How many of the lines below have "false" in them? Say the number and nothing more.

Segment Start: GIVEN RECORDS

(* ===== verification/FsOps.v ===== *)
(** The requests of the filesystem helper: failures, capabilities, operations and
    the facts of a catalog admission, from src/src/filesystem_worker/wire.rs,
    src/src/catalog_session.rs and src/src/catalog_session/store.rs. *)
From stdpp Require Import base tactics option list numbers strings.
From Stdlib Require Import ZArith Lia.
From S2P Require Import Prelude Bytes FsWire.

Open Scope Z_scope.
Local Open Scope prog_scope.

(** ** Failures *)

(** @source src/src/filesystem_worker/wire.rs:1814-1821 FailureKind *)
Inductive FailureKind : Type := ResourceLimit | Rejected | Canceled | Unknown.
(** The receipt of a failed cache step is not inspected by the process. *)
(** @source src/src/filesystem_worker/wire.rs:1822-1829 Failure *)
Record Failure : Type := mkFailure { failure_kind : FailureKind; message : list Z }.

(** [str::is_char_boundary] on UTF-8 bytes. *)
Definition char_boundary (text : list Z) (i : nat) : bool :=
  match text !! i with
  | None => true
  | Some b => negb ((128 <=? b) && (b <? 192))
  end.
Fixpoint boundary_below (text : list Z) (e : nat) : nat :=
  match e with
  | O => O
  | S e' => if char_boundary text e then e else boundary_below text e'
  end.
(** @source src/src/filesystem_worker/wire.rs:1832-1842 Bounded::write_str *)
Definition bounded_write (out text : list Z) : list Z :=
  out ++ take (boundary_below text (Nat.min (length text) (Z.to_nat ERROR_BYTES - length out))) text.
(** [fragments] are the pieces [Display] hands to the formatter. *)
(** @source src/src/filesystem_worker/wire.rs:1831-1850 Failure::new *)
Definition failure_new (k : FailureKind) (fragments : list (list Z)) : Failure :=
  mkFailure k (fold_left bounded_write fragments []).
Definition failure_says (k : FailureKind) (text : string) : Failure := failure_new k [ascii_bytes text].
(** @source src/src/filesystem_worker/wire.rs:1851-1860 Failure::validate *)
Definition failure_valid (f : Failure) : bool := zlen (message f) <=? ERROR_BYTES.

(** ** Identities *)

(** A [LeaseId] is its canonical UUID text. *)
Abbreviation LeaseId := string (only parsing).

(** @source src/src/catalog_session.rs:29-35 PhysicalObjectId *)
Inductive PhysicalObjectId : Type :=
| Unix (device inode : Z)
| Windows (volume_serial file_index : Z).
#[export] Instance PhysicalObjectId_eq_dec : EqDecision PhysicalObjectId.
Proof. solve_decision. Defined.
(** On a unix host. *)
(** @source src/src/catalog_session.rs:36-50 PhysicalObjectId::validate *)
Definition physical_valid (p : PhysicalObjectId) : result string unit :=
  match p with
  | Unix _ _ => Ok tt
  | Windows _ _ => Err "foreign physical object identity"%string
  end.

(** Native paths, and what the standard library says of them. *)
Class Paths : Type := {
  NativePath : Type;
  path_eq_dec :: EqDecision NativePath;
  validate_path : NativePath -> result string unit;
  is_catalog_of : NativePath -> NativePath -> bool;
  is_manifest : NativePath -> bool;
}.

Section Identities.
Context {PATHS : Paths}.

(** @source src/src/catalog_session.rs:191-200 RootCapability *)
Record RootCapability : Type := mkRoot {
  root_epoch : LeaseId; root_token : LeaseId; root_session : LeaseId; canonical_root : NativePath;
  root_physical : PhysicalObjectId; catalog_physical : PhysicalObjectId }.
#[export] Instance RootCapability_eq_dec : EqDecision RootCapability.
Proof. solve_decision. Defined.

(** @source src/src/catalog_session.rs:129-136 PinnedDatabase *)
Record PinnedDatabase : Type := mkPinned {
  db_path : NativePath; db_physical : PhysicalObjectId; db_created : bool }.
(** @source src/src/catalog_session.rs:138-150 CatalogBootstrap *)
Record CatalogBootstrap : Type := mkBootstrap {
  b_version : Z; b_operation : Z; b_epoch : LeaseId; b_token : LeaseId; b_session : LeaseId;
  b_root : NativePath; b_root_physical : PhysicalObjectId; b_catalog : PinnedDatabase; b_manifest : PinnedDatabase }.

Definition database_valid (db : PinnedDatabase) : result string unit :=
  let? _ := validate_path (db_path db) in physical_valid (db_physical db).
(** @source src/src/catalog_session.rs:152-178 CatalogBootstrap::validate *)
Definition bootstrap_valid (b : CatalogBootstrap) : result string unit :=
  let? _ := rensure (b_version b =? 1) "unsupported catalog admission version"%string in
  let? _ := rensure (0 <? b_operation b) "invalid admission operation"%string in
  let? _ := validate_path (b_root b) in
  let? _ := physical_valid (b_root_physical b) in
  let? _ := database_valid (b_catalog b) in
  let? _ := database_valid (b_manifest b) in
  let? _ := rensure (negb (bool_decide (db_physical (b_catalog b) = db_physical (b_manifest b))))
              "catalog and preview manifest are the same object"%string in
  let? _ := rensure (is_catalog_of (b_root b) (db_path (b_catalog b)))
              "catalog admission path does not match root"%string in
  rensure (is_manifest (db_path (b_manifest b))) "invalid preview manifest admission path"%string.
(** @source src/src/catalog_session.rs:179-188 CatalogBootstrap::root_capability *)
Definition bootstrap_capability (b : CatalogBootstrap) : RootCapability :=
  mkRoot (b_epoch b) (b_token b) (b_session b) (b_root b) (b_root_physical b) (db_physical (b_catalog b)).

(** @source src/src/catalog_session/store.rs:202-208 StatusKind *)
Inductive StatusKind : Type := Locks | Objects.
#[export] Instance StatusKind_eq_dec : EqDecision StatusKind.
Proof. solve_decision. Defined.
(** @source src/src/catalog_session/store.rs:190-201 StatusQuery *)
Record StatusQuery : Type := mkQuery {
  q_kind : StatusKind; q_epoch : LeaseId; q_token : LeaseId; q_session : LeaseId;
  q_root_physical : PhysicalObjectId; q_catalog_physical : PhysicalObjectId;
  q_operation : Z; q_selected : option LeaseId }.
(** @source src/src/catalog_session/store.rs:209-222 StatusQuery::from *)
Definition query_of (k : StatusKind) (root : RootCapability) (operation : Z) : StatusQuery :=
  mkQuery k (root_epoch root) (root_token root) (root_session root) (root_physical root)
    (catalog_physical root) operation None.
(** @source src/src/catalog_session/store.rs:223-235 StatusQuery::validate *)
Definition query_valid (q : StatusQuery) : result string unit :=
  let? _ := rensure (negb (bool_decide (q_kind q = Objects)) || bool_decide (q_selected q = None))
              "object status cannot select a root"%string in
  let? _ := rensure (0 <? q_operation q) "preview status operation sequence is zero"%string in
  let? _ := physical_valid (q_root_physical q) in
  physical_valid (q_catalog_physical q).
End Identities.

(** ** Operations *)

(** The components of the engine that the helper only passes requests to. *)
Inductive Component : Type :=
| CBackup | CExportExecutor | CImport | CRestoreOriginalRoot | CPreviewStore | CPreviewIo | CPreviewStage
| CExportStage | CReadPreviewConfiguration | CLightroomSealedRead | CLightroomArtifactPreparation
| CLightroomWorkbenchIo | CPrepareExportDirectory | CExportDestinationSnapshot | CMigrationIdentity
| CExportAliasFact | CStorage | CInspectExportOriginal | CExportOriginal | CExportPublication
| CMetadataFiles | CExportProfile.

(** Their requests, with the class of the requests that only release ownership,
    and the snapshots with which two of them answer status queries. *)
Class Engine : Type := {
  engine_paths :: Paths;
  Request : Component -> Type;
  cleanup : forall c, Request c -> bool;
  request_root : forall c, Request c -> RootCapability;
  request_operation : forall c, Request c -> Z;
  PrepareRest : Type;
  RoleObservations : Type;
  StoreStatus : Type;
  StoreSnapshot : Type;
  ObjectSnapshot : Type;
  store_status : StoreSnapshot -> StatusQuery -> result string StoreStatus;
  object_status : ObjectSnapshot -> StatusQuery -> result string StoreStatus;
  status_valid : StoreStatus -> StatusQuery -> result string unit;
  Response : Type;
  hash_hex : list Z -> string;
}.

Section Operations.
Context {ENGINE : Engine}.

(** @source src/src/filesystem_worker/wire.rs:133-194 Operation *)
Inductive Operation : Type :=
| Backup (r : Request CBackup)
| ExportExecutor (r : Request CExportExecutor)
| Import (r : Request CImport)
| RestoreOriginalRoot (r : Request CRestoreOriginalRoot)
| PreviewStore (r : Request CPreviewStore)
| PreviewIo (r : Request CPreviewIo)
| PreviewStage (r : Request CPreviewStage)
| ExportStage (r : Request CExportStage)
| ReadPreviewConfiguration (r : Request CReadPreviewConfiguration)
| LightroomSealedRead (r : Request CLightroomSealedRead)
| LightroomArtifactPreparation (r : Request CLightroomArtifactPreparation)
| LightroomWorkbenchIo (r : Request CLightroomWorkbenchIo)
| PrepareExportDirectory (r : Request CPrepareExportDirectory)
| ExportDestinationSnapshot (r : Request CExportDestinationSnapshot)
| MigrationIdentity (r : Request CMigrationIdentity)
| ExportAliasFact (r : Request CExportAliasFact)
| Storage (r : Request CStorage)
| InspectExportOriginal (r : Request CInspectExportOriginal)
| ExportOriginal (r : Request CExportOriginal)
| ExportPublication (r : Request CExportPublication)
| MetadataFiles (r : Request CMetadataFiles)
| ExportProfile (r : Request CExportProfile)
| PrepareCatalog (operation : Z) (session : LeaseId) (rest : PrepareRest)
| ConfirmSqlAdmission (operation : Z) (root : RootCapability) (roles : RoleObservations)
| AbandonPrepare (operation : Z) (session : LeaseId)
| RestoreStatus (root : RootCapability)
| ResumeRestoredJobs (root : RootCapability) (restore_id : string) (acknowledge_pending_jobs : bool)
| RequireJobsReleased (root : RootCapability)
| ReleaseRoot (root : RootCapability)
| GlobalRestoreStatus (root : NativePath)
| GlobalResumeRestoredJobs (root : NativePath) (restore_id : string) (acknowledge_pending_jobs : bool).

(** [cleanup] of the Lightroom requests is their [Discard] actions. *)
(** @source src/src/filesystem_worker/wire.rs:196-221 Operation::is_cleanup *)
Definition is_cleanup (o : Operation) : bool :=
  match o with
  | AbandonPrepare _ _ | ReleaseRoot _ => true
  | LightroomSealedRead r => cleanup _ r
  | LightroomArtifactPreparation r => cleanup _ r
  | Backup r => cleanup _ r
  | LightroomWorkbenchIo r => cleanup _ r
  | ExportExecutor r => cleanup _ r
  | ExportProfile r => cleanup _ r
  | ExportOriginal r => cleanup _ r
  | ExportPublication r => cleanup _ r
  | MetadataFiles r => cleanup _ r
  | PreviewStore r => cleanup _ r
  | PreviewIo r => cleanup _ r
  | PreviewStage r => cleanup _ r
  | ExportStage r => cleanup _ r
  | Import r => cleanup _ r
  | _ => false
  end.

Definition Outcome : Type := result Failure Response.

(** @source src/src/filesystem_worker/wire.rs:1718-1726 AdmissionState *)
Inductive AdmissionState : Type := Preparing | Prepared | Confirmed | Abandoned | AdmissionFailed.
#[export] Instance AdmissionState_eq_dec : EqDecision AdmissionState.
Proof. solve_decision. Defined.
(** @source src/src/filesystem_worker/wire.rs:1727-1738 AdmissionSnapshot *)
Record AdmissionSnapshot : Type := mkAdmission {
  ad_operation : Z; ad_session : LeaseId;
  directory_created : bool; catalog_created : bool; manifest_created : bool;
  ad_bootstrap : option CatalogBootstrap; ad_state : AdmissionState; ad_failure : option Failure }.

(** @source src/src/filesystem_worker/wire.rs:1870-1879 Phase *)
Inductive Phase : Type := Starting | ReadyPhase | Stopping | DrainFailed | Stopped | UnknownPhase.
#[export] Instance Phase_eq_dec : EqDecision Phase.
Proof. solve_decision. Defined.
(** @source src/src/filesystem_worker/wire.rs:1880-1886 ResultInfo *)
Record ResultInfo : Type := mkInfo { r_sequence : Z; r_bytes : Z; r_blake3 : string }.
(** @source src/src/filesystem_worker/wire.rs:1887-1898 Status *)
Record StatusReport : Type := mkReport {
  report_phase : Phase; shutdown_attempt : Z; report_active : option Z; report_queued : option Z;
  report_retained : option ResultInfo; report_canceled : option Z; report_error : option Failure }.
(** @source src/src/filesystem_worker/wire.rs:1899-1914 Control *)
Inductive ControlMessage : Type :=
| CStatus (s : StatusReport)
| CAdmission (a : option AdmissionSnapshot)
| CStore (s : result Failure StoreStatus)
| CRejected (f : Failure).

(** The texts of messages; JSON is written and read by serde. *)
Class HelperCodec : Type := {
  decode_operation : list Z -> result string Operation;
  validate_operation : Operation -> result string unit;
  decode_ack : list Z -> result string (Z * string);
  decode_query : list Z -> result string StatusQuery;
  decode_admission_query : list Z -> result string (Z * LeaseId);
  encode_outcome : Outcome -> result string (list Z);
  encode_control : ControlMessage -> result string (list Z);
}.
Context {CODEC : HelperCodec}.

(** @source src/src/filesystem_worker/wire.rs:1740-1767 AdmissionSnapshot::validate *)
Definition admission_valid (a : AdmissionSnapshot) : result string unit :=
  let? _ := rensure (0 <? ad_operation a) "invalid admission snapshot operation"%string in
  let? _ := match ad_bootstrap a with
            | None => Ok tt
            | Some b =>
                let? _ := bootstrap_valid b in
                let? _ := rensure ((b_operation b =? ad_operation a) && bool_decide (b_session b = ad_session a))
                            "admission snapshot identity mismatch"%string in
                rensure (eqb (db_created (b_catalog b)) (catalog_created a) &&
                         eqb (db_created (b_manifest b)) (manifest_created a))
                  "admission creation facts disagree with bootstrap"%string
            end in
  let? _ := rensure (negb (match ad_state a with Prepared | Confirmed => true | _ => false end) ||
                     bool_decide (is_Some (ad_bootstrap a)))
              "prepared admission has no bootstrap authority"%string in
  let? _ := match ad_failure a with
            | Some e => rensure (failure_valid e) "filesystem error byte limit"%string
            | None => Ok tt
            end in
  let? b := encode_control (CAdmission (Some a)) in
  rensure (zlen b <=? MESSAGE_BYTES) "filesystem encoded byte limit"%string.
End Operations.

Segment End: GIVEN RECORDS

▶ [RESPONSE TO THE EXERCISE]: 2